• [Activity]: Return each line of the records holding the string "buffer".

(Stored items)
————

Lemma attribute_match_no_filter_witness :
  (no_applicable_key (filters_of brand_as_text) /\
   @Scoring.attribute_match_score example_runtime attr_shoe brand_as_text = 0.0%Q) /\
  ((forall key, key ∈ FILTER_KEYS -> filters_of no_filters !! key = None) /\
   @Scoring.attribute_match_score example_runtime attr_shoe no_filters = 0.0%Q).
Proof.
  assert (H1 : no_applicable_key (filters_of brand_as_text)).
  { intros key v. unfold filters_of, brand_as_text. simpl.
    intros E. apply lookup_insert_Some in E as [[<- <-]|[_ E]]; [reflexivity|].
    now rewrite lookup_empty in E. }
  assert (H2 : forall key, key ∈ FILTER_KEYS -> filters_of no_filters !! key = None).
  { intros key _. unfold filters_of, no_filters. simpl. apply lookup_empty. }
  split; (split; [assumption|]).
  - exact (proj1 (@attribute_match_no_filter example_runtime) attr_shoe brand_as_text H1).
  - exact (proj1 (proj2 (@attribute_match_no_filter example_runtime)) attr_shoe no_filters H2).
Defined.

(* ===================================================================== *)
(** * Properties: price fitness *)
(* ===================================================================== *)

Section PriceFacts.
Import Scoring.
Local Open Scope Q_scope.

Lemma ratio_pos (pr : Q) (b : Z) : 0 < pr -> (1 <= b)%Z -> 0 < pr / inject_Z b.
Proof.
  intros Hpr Hb. apply Qlt_shift_div_l.
  - change 0 with (inject_Z 0). rewrite <- Zlt_Qlt. lia.
  - lra.
Qed.

Lemma price_score_truthy (pr : Q) (b : Z) :
  0 < pr -> (1 <= b)%Z ->
  PyNum.truthy_float (Some pr) && PyNum.truthy_int (Some b) = true.
Proof.
  intros Hpr Hb. unfold PyNum.truthy_float, PyNum.truthy_int.
  apply andb_true_intro. split; apply negb_true_iff.
  - apply not_true_iff_false. rewrite Qeq_bool_iff. lra.
  - apply Z.eqb_neq. lia.
Qed.

Lemma price_score_under (pr : Q) (b : Z) :
  0 < pr -> (1 <= b)%Z -> pr <= inject_Z b ->
  price_score (Some pr) (Some b) = clamp 0.25 1.0 (1.0 - (pr / inject_Z b) * 0.6).
Proof.
  intros Hpr Hb Hle. unfold price_score.
  rewrite (price_score_truthy pr b Hpr Hb).
  apply Qle_bool_iff in Hle. rewrite Hle.
  rewrite Z.max_l by lia.
  pose proof (ratio_pos pr b Hpr Hb) as Hr.
  unfold clamp.
  set (y := PyNum.max 0.25 (1.0 - pr / inject_Z b * 0.6)).
  assert (Hy : y < 1.0).
  { unfold y. destruct (py_max_cases 0.25 (1.0 - pr / inject_Z b * 0.6))
      as [[_ ->]|[_ ->]]; lra. }
  unfold PyNum.min. apply Qltb_true in Hy. now rewrite Hy.
Qed.
(** * Request handlers of the library catalogue: a shallow embedding

    The three controllers (genre, book, book instance) are embedded as
    functions over an explicit world: the document store the handlers read
    and write, and the log of the calls they make on the response object
    ([res.redirect], [res.render]) and on [next].  A handler that calls
    [res.redirect] and then [res.render] leaves both calls in the log, in
    that order.

    What lies outside the controllers is kept abstract or modelled from the
    specification:
    - the string functions of the validation library, the collation of the
      data layer and the [url] virtuals of the models are the fields of the
      class [Lib]; every theorem holds for every instance;
    - the documents and the storage interface (find by id, save, update by
      id, delete by id) are modelled over finite maps from ids to documents.
      Ids are strings, taken as well formed: the cast of a string to an id
      is not modelled;
    - a string is the sequence of its bytes, as a literal "..." is read; the
      number of characters the validator counts in it is the library's
      [char_count]. *)

From Stdlib Require Import ZArith Ascii String.
From stdpp Require Import gmap strings list fin_maps sorting pretty.

(** ** Values and documents *)

(** An id as the requests carry it, and a date as an instant in
    milliseconds. *)
Definition ObjectId := string.
Definition Date := Z.
(** * A shallow embedding of the timetable scheduling engine

    The development follows the Python sources module by module:
    [models/*] (days, time slots, rooms, staff, blocks),
    [utils/room_utils.py], [managers/constraint_manager.py],
    [managers/resource_manager.py] and [scheduler.py].

    Conventions of the embedding.
    - Python [int] is [Z]; [str] is [string]; [list] is [list];
      a [dict] that is only looked up is a [gmap]; the assignments [dict],
      whose insertion order is observable through [.items()] and
      [.values()], is an association list with the update of a Python dict.
    - A Python dataclass is a record kept in a module of the class's name, so
      that fields keep their names ([Hall.capacity], [Block.id], ...);
      dataclass equality [==] is structural equality, decided by [decide].
    - An exception is a [Raise] in the [result] type; code that mutates the
      manager before raising returns the mutated manager together with the
      exception, and the handler decides what survives.
    - The capacity ratio is a binary64 [float], and the capacity gate rounds
      its product as the interpreter does; priorities and soft scores are
      exact rationals [Q].
    - The iteration order of a Python [set] is an explicit parameter
      [set_order] of the functions that iterate over one. *)

From stdpp Require Import gmap strings list fin_maps pretty sorting.
From Stdlib Require Import ZArith QArith Lia Lqa.
From Stdlib Require Import Floats.PrimFloat Floats.SpecFloat Floats.FloatOps Floats.FloatAxioms.

Close Scope Q_scope.
Open Scope Z_scope.

(** ** Exceptions *)

Inductive exn :=
| ValueError (msg : string)
| KeyError
| ZeroDivisionError
| Exception (msg : string).

Inductive result (A : Type) :=
| Ok (a : A)
| Raise (e : exn).
Arguments Ok {A} a.
Arguments Raise {A} e.

Definition bind {A B} (r : result A) (k : A -> result B) : result B :=
  match r with
  | Ok a => k a
  | Raise e => Raise e
  end.

Notation "x <- r ;; k" := (bind r (fun x => k))
  (at level 100, r at next level, right associativity).

(** [for x in l: f x], stopping at the first exception. *)
Fixpoint mapM {A B} (f : A -> result B) (l : list A) : result (list B) :=
  match l with
  | [] => Ok []
  | x :: l' => y <- f x ;; ys <- mapM f l' ;; Ok (y :: ys)
  end.

(** ** Python dictionaries whose order is observable *)

Section dict.
Context {V : Type}.

Fixpoint dict_get (k : string) (d : list (string * V)) : option V :=
  match d with
  | [] => None
  | (k', v) :: d' => if decide (k' = k) then Some v else dict_get k d'
  end.

Definition dict_mem (k : string) (d : list (string * V)) : bool :=
  bool_decide (is_Some (dict_get k d)).

(** [d[k] = v]: an existing key keeps its position, a new key goes last. *)
Fixpoint dict_set (k : string) (v : V) (d : list (string * V)) : list (string * V) :=
  match d with
  | [] => [(k, v)]
  | (k', v') :: d' =>
      if decide (k' = k) then (k', v) :: d' else (k', v') :: dict_set k v d'
  end.

Definition dict_values (d : list (string * V)) : list V := map snd d.
Definition dict_keys (d : list (string * V)) : list string := map fst d.
End dict.

(** [{x.id: x for x in xs}] for integer keys: first position, last value. *)
Fixpoint zdict_set {V} (k : Z) (v : V) (d : list (Z * V)) : list (Z * V) :=
  match d with
  | [] => [(k, v)]
  | (k', v') :: d' =>
      if decide (k' = k) then (k', v) :: d' else (k', v') :: zdict_set k v d'
  end.

Definition zdict_of_list {V} (key : V -> Z) (xs : list V) : list (Z * V) :=
  fold_left (fun d x => zdict_set (key x) x d) xs [].

(** ** [sorted]: a stable sort by key

    [sorted_by gt key l] is [sorted(l, key=key)] when [gt a b] decides
    [a > b] on keys, and [sorted(l, key=key, reverse=True)] when it decides
    [a < b]: both keep elements with equal keys in their original order. *)

Section sorted.
Context {A K : Type} (gt : K -> K -> bool) (key : A -> K).

Fixpoint sorted_insert (x : A) (l : list A) : list A :=
  match l with
  | [] => [x]
  | y :: l' => if gt (key x) (key y) then y :: sorted_insert x l' else x :: l
  end.

Definition sorted_by (l : list A) : list A := foldr sorted_insert [] l.
End sorted.

(** ** models/time_preferences.py *)

Inductive Day := SUNDAY | MONDAY | TUESDAY | WEDNESDAY | THURSDAY | FRIDAY | SATURDAY.

Definition Day_value (d : Day) : Z :=
  match d with
  | SUNDAY => 0 | MONDAY => 1 | TUESDAY => 2 | WEDNESDAY => 3
  | THURSDAY => 4 | FRIDAY => 5 | SATURDAY => 6
  end.

Global Instance Day_eq_dec : EqDecision Day.
Proof. solve_decision. Defined.

Global Instance Day_countable : Countable Day.
Proof.
  refine (inj_countable' (fun d => Z.to_nat (Day_value d))
            (fun n => match n with
                      | 0 => SUNDAY | 1 => MONDAY | 2 => TUESDAY | 3 => WEDNESDAY
                      | 4 => THURSDAY | 5 => FRIDAY | _ => SATURDAY
                      end%nat) _).
  by intros [].
Defined.

(** [datetime.time]; the engine only ever builds [time(h, m)]. *)
Record time := mk_time { hour : Z; minute : Z }.

Global Instance time_eq_dec : EqDecision time.
Proof. solve_decision. Defined.

Global Instance time_countable : Countable time.
Proof.
  refine (inj_countable' (fun t => (hour t, minute t)) (fun p => mk_time p.1 p.2) _).
  by intros [].
Defined.

(** The constructor [time(h, m)] raises [ValueError] outside [0..23], [0..59]. *)
Definition time_new (h m : Z) : result time :=
  if negb ((0 <=? h) && (h <=? 23)) then Raise (ValueError "hour must be in 0..23")
  else if negb ((0 <=? m) && (m <=? 59)) then Raise (ValueError "minute must be in 0..59")
  else Ok (mk_time h m).

Definition time_leb (a b : time) : bool :=
  (hour a <? hour b) || ((hour a =? hour b) && (minute a <=? minute b)).

Definition time_ltb (a b : time) : bool :=
  (hour a <? hour b) || ((hour a =? hour b) && (minute a <? minute b)).

Record TimePreference := mk_TimePreference {
  day : Day;
  start_time : time;
  end_time : time
}.

Global Instance TimePreference_eq_dec : EqDecision TimePreference.
Proof. solve_decision. Defined.

(** The identity [(day, start_time)] of a slot. *)
Abbreviation SlotKey := (Day * time)%type.

Definition slot_key (s : TimePreference) : SlotKey := (day s, start_time s).

(** *** BaseAvailability.generate_base_availability

    The [while] loop runs on [fuel]; [None] is a loop that would not stop. *)

Fixpoint base_availability_day (fuel : nat) (slot_duration : Z) (d : Day) (current_time : time)
    : option (result (list TimePreference)) :=
  match fuel with
  | O => None
  | S fuel' =>
      if hour current_time + slot_duration <=? 19 then
        if (bool_decide (d = MONDAY) && (hour current_time =? 13))
           || (bool_decide (d = MONDAY) && (hour current_time =? 12)) then
          match time_new (hour current_time + slot_duration) 0 with
          | Raise e => Some (Raise e)
          | Ok t => base_availability_day fuel' slot_duration d t
          end
        else
          match time_new (hour current_time + slot_duration) 0 with
          | Raise e => Some (Raise e)
          | Ok slot_end =>
              match base_availability_day fuel' slot_duration d slot_end with
              | Some (Ok rest) =>
                  Some (Ok (mk_TimePreference d current_time slot_end :: rest))
              | other => other
              end
          end
      else Some (Ok [])
  end.

Definition working_days : list Day := [SUNDAY; MONDAY; TUESDAY; WEDNESDAY; THURSDAY].

Fixpoint for_days (f : Day -> option (result (list TimePreference))) (ds : list Day)
    : option (result (list TimePreference)) :=
  match ds with
  | [] => Some (Ok [])
  | d :: ds' =>
      match f d with
      | Some (Ok l) =>
          match for_days f ds' with
          | Some (Ok l') => Some (Ok (l ++ l'))
          | other => other
          end
      | other => other
      end
  end.

Definition generate_base_availability : option (result (list TimePreference)) :=
  for_days (fun d => base_availability_day 24 2 d (mk_time 9 0)) working_days.

(** ** models/halls.py, models/labs.py, models/room.py *)

Module Hall.
Record t := mk {
  id : Z;
  name : string;
  capacity : Z;
  availability : list TimePreference
}.
End Hall.
Abbreviation Hall := Hall.t.

Inductive LabType := GENERAL | SPECIALIST.

Module Lab.
Record t := mk {
  id : Z;
  name : string;
  capacity : Z;
  availability : list TimePreference;
  lab_type : LabType;
  used_in_non_specialist_courses : bool
}.
End Lab.
Abbreviation Lab := Lab.t.

(** [Room = Union[Hall, Lab]] *)
Inductive Room :=
| RHall (h : Hall)
| RLab (l : Lab).

Global Instance Hall_eq_dec : EqDecision Hall.
Proof. solve_decision. Defined.
Global Instance LabType_eq_dec : EqDecision LabType.
Proof. solve_decision. Defined.
Global Instance Lab_eq_dec : EqDecision Lab.
Proof. solve_decision. Defined.
Global Instance Room_eq_dec : EqDecision Room.
Proof. solve_decision. Defined.

Definition capacity (r : Room) : Z :=
  match r with RHall h => Hall.capacity h | RLab l => Lab.capacity l end.

Definition availability (r : Room) : list TimePreference :=
  match r with RHall h => Hall.availability h | RLab l => Lab.availability l end.

Definition room_id (r : Room) : Z :=
  match r with RHall h => Hall.id h | RLab l => Lab.id l end.

(** [isinstance(room, Hall)] and [isinstance(room, Lab)] *)
Definition is_Hall (r : Room) : bool := match r with RHall _ => true | RLab _ => false end.
Definition is_Lab (r : Room) : bool := match r with RHall _ => false | RLab _ => true end.

(** ** utils/room_utils.py *)

Abbreviation RoomKey := (string * Z)%type.

Definition get_room_key (room : Room) : RoomKey :=
  let room_type := if is_Hall room then "hall" else "lab" in
  (room_type, room_id room).

(** ** models/department.py, models/staff_members.py *)

Record Department := mk_Department { dept_id : Z; dept_name : string }.
Record AcademicDegree := mk_AcademicDegree { degree_id : Z; degree_name : string; prefix : string }.

Module StaffMember.
Record t := mk {
  id : Z;
  name : string;
  department : Department;
  timing_preferences : list TimePreference;
  academic_degree : AcademicDegree;
  is_permanent : bool
}.
End StaffMember.

(** The two subclasses of [StaffMember]. *)
Inductive Staff :=
| Lecturer (s : StaffMember.t)
| TeachingAssistant (s : StaffMember.t).

Definition staff_record (s : Staff) : StaffMember.t :=
  match s with Lecturer r => r | TeachingAssistant r => r end.

Definition staff_id (s : Staff) : Z := StaffMember.id (staff_record s).
Definition timing_preferences (s : Staff) : list TimePreference :=
  StaffMember.timing_preferences (staff_record s).

Definition is_Lecturer (s : Staff) : bool :=
  match s with Lecturer _ => true | TeachingAssistant _ => false end.
Definition is_TeachingAssistant (s : Staff) : bool :=
  match s with Lecturer _ => false | TeachingAssistant _ => true end.

(** ** models/academic_list.py, models/study_plan.py *)

Module AcademicList.
Record t := mk { id : Z; name : string; department : Department }.
End AcademicList.
(* ===== verification/_CoqProject ===== *)
-Q . S2P
Prelude.v
Framing.v
Replay.v
Crypto.v
Frame.v
Handshake.v
Probe.v
Net.v
Mesh.v
Dispatch.v
MeshRun.v
Route.v
Control.v
Registry.v
AuthKey.v
Coord.v
PathService.v
RouteMap.v
Coordinator.v
CoordinatorInv.v
Roster.v
Replica.v
Messages.v
Server.v
Channel.v
BgpWire.v
BgpFsm.v
Rib.v
BgpSession.v
Packet.v
RouteReport.v
Json.v
Tailnet.v
TsServer.v
TsSync.v
TsWire.v
TsRelay.v
Node.v
NodeLan.v
NodeMap.v
NodeInv.v
CoordConfig.v
NodeConfig.v
Transport.v
LogStore.v
CoordRun.v
Status.v
RaftRpc.v
TsHttp.v
WgEcho.v
Float.v
Rate.v
Codec.v
Store.v
(* ===== verification/Handshake.v ===== *)
(** * Handshake and sessions (rill-core/src/handshake)

    The Noise_XX state machines of the two ends ([HandshakeInitiator],
    [HandshakeResponder]), the layouts of their messages, and the established
    [Session]: direction counter, replay window, and the switch to the next
    keys with its 5-second residue.

    The Noise protocol itself is the crate [snow]: the class [NoiseProtocol] holds
    the calls the code makes, with the randomness of a state as an argument of
    its constructor, and [NoiseLaws] what a run of the XX pattern promises. *)

From S2P Require Import Prelude Replay Crypto Frame.
Import Crypto.

Module Handshake.

Definition SESSION_KEY_LEN : nat := 32.
Definition NODE_ID_LEN : nat := 4.
Definition SALT_LEN : nat := 4.
Definition BINDING_LEN : nat := 64.
Definition ISSUANCE_LEN : nat := 16.
Definition PROLOGUE_LEN : nat := 5.
Definition REKEY_INFO : list Z := str_bytes "mesh-rekey-v1".
Definition SESSION_INFO : list Z := str_bytes "mesh-session-v1".
(** Nanoseconds, as every instant and duration below. *)
Definition REKEY_RESIDUE : Z := 5 * 1000000000.
Definition NOISE_PATTERN : string := "Noise_XX_25519_ChaChaPoly_SHA256".

Definition MSG1_BODY_LEN : nat := 32.
Definition MSG2_BODY_LEN : nat := 96.
Definition MSG3_BODY_LEN : nat := 64.
Definition MSG1_PAYLOAD_LEN : nat := NODE_ID_LEN + MSG1_BODY_LEN.
Definition MSG2_PAYLOAD_LEN : nat := MSG2_BODY_LEN.
Definition MSG3_PAYLOAD_LEN : nat := BINDING_LEN + ISSUANCE_LEN + SALT_LEN + MSG3_BODY_LEN.

(** ** The Noise protocol of the crate [snow] *)

Class NoiseProtocol := {
  hs_state : Type;
  noise_error : Type;
  (* pattern, randomness of the ephemeral key, prologue, static secret *)
  build_initiator : string -> list Z -> list Z -> list Z -> hs_state + noise_error;
  build_responder : string -> list Z -> list Z -> list Z -> hs_state + noise_error;
  (* the message written for a payload, into a buffer of the given size *)
  write_message : hs_state -> list Z -> nat -> (list Z + noise_error) * hs_state;
  (* the payload of a message, into a buffer of the given size *)
  read_message : hs_state -> list Z -> nat -> (list Z + noise_error) * hs_state;
  get_remote_static : hs_state -> option (list Z);
  get_handshake_hash : hs_state -> list Z;
  get_raw_split : hs_state -> list Z * list Z
}.

(** A run of the XX pattern between two ends with the same prologue: every
    message has the length of its tokens and is accepted, each end learns the
    static key of the other, and both hold the same transcript hash and keys. *)
Definition xx_run `{P : Primitives} `{N : NoiseProtocol} (ea eb p a b : list Z) : Prop :=
  exists i0 i1 i2 i3 r0 r1 r2 r3 m1 m2 m3 n1 n2 n3,
    build_initiator NOISE_PATTERN ea p a = inl i0 /\
    build_responder NOISE_PATTERN eb p b = inl r0 /\
    write_message i0 [] (MSG1_BODY_LEN + TAG_LEN) = (inl m1, i1) /\ length m1 = MSG1_BODY_LEN /\
    read_message r0 m1 0 = (inl n1, r1) /\
    write_message r1 [] (MSG2_BODY_LEN + TAG_LEN) = (inl m2, r2) /\ length m2 = MSG2_BODY_LEN /\
    read_message i1 m2 0 = (inl n2, i2) /\
    write_message i2 [] (MSG3_BODY_LEN + TAG_LEN) = (inl m3, i3) /\ length m3 = MSG3_BODY_LEN /\
    read_message r2 m3 0 = (inl n3, r3) /\
    get_remote_static i3 = Some (x25519_base b) /\ get_remote_static r3 = Some (x25519_base a) /\
    get_handshake_hash i3 = get_handshake_hash r3 /\ get_raw_split i3 = get_raw_split r3.

Class NoiseLaws `{P : Primitives} (N : NoiseProtocol) := {
  xx_complete : forall ea eb p a b,
    length a = SESSION_KEY_LEN -> length b = SESSION_KEY_LEN -> xx_run ea eb p a b;
  x25519_base_length : forall a,
    length a = SESSION_KEY_LEN -> length (x25519_base a) = SESSION_KEY_LEN
}.

(** ** Messages *)

Definition prologue (network_id version : Z) : list Z := be_bytes 4 network_id ++ [version].

Record WireMsg1 := mk_msg1 { w1_target : list Z; w1_body : list Z }.

Record WireMsg3 := mk_msg3 {
  w3_binding : list Z;
  w3_issuance : list Z;
  w3_salt : list Z;
  w3_body : list Z
}.

Section WithNoise.
Context `{P : Primitives} `{N : NoiseProtocol}.

Inductive HandshakeError :=
| Noise (e : noise_error)
| MalformedPayload
| WrongTarget
| BadBinding
| PeerStaticMismatch
| WrongStep
| Collision.

(** [map_err(HandshakeError::Noise)] on a result of the crate. *)
Definition noise {A} (r : A + noise_error) : outcome HandshakeError A :=
  match r with inl a => Ok a | inr e => Err (Noise e) end.

(** [ref_from_bytes]: exactly the bytes of the layout. *)
Definition parse_msg1 (buf : list Z) : outcome HandshakeError WireMsg1 :=
  if decide (length buf = MSG1_PAYLOAD_LEN)
  then Ok {| w1_target := take NODE_ID_LEN buf; w1_body := drop NODE_ID_LEN buf |}
  else Err MalformedPayload.

Definition parse_msg3 (buf : list Z) : outcome HandshakeError WireMsg3 :=
  if decide (length buf = MSG3_PAYLOAD_LEN)
  then Ok {| w3_binding := take BINDING_LEN buf;
             w3_issuance := take ISSUANCE_LEN (drop BINDING_LEN buf);
             w3_salt := take SALT_LEN (drop (BINDING_LEN + ISSUANCE_LEN) buf);
             w3_body := drop (BINDING_LEN + ISSUANCE_LEN + SALT_LEN) buf |}
  else Err MalformedPayload.

Definition bind_transcript (split_key handshake_hash : list Z) : list Z :=
  hkdf (Some handshake_hash) split_key SESSION_INFO SESSION_KEY_LEN.

Definition peer_static (state : hs_state) (err : HandshakeError)
    : outcome HandshakeError (list Z) :=
  match get_remote_static state with
  | Some rs => if decide (length rs = SESSION_KEY_LEN) then Ok rs else Err err
  | None => Err err
  end.

Record SessionKeys := mk_keys { salt : Z; tx_key : list Z; rx_key : list Z }.

(** ** The initiator *)

Record HandshakeInitiator := mk_initiator {
  i_state : hs_state;
  target_node_id : Z;
  identity_binding : list Z;
  binding_issuance : Z * Z;
  i_salt : Z;
  expected_peer_static : list Z;
  sent_msg1 : bool;
  sent_msg3 : bool
}.

(** The fields an operation changes. *)
Definition i_update (i : HandshakeInitiator) (st : hs_state) (m1 m3 : bool) : HandshakeInitiator :=
  {| i_state := st; target_node_id := target_node_id i; identity_binding := identity_binding i;
     binding_issuance := binding_issuance i; i_salt := i_salt i;
     expected_peer_static := expected_peer_static i; sent_msg1 := m1; sent_msg3 := m3 |}.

————

• [Answer section]:
  (* the message written for a payload, into a buffer of the given size *)
  (* the payload of a message, into a buffer of the given size *)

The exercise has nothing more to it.